== Problem requirements ==
All lines that hold the string "broken" should be copied. Find them in the listing below.

- Opening Delimiter -

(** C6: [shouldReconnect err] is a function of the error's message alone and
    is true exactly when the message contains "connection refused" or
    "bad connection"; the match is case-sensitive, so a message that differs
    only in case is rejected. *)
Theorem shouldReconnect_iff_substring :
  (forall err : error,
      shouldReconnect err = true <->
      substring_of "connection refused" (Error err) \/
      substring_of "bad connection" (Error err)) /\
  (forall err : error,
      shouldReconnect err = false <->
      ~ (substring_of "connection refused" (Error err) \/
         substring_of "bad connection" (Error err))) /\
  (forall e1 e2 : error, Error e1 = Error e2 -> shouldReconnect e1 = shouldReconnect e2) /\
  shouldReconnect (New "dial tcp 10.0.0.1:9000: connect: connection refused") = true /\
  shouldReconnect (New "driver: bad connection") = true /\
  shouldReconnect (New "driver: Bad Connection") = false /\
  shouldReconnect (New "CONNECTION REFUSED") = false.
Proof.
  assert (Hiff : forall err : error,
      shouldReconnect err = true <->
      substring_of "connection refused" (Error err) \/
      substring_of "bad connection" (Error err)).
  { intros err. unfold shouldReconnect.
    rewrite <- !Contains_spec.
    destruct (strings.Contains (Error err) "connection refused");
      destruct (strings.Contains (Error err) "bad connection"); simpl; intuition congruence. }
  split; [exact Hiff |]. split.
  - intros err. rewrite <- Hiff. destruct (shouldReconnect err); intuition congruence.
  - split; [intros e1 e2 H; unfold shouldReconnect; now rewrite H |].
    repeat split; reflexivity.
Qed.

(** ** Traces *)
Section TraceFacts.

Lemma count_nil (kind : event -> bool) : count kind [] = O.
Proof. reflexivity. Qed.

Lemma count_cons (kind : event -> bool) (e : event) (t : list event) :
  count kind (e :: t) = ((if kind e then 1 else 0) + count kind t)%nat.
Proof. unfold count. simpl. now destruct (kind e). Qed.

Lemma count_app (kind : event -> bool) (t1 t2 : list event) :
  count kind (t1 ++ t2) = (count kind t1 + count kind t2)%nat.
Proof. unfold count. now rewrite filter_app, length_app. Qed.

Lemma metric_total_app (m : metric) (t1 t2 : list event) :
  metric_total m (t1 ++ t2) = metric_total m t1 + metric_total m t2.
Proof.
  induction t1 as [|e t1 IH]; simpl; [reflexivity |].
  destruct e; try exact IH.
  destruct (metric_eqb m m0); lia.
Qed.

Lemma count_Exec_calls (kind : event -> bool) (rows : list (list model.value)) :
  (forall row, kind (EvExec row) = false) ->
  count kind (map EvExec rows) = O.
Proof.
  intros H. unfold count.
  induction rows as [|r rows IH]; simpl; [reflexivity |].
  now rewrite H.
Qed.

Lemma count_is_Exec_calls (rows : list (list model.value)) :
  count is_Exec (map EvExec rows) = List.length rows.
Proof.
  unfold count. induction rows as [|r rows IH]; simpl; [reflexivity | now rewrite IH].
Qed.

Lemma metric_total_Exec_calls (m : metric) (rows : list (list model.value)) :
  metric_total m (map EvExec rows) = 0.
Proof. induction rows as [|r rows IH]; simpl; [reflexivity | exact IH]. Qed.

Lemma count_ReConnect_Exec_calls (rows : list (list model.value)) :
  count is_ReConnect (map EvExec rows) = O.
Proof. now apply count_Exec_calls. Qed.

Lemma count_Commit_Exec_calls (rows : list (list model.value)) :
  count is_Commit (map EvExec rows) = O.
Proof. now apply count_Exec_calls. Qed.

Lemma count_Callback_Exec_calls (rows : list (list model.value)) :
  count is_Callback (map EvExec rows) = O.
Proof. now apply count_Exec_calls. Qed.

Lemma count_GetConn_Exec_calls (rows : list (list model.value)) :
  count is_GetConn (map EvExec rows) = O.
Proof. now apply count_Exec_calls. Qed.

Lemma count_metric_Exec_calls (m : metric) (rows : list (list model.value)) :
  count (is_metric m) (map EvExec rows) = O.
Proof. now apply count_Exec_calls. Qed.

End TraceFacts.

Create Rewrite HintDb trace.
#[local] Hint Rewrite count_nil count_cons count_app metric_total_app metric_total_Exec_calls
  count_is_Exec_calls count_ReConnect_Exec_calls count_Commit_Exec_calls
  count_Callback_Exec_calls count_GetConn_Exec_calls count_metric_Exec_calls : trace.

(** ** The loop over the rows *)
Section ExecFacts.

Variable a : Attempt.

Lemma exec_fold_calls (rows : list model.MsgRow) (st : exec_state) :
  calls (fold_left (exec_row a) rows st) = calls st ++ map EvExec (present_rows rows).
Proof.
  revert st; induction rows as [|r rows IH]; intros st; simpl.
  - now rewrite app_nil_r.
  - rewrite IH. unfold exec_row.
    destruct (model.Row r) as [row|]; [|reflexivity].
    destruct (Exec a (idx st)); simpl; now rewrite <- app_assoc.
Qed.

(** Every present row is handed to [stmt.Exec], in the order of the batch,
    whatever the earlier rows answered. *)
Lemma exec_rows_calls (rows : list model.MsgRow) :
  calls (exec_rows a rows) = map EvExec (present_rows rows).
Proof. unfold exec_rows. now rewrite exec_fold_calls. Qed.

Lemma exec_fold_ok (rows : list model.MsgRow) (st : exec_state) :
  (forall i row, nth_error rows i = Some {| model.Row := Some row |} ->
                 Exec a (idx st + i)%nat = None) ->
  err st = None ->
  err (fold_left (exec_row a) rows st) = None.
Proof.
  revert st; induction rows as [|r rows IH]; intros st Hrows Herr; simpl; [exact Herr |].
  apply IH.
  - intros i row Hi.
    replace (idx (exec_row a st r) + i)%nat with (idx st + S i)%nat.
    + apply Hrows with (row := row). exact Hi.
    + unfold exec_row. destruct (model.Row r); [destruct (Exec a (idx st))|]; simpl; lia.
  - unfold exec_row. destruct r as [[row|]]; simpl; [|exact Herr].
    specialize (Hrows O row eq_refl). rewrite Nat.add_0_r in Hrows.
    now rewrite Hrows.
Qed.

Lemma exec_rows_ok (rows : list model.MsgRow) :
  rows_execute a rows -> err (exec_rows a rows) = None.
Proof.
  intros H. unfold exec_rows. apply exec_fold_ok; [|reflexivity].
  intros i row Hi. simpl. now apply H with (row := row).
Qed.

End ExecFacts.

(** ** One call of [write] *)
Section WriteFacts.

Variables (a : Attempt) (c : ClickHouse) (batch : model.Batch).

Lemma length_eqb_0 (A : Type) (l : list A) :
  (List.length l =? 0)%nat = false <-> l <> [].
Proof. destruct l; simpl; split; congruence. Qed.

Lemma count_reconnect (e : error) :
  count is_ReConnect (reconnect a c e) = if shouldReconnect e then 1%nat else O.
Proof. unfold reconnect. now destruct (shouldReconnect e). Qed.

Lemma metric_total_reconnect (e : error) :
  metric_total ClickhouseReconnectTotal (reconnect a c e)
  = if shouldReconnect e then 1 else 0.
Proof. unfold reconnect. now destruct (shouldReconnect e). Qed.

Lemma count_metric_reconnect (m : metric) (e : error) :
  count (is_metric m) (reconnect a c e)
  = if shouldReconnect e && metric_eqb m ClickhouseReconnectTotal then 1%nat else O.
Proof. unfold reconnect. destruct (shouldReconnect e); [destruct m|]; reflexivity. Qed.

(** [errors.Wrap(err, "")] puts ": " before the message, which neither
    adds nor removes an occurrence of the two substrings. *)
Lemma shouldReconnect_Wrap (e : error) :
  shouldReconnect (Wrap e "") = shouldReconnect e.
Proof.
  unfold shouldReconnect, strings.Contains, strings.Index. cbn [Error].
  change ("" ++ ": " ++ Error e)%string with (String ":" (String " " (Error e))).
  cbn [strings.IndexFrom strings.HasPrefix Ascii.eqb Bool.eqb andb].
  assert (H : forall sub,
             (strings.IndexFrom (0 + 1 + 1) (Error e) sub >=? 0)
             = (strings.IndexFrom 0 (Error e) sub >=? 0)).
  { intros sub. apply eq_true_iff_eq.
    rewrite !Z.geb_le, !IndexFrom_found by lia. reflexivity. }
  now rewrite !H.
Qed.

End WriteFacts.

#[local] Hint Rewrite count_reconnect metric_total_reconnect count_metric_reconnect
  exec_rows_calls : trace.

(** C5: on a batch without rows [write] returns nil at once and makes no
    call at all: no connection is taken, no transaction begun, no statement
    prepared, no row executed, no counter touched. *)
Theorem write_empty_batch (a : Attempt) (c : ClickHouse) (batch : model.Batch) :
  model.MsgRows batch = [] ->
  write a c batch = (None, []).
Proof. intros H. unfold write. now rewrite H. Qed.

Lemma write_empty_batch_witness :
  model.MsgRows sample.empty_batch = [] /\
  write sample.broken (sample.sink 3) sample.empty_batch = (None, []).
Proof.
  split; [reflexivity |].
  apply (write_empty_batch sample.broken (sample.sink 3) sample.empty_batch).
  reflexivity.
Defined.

- Closing Delimiter -

== Result of the exercise ==
  write sample.broken (sample.sink 3) sample.empty_batch = (None, []).
  apply (write_empty_batch sample.broken (sample.sink 3) sample.empty_batch).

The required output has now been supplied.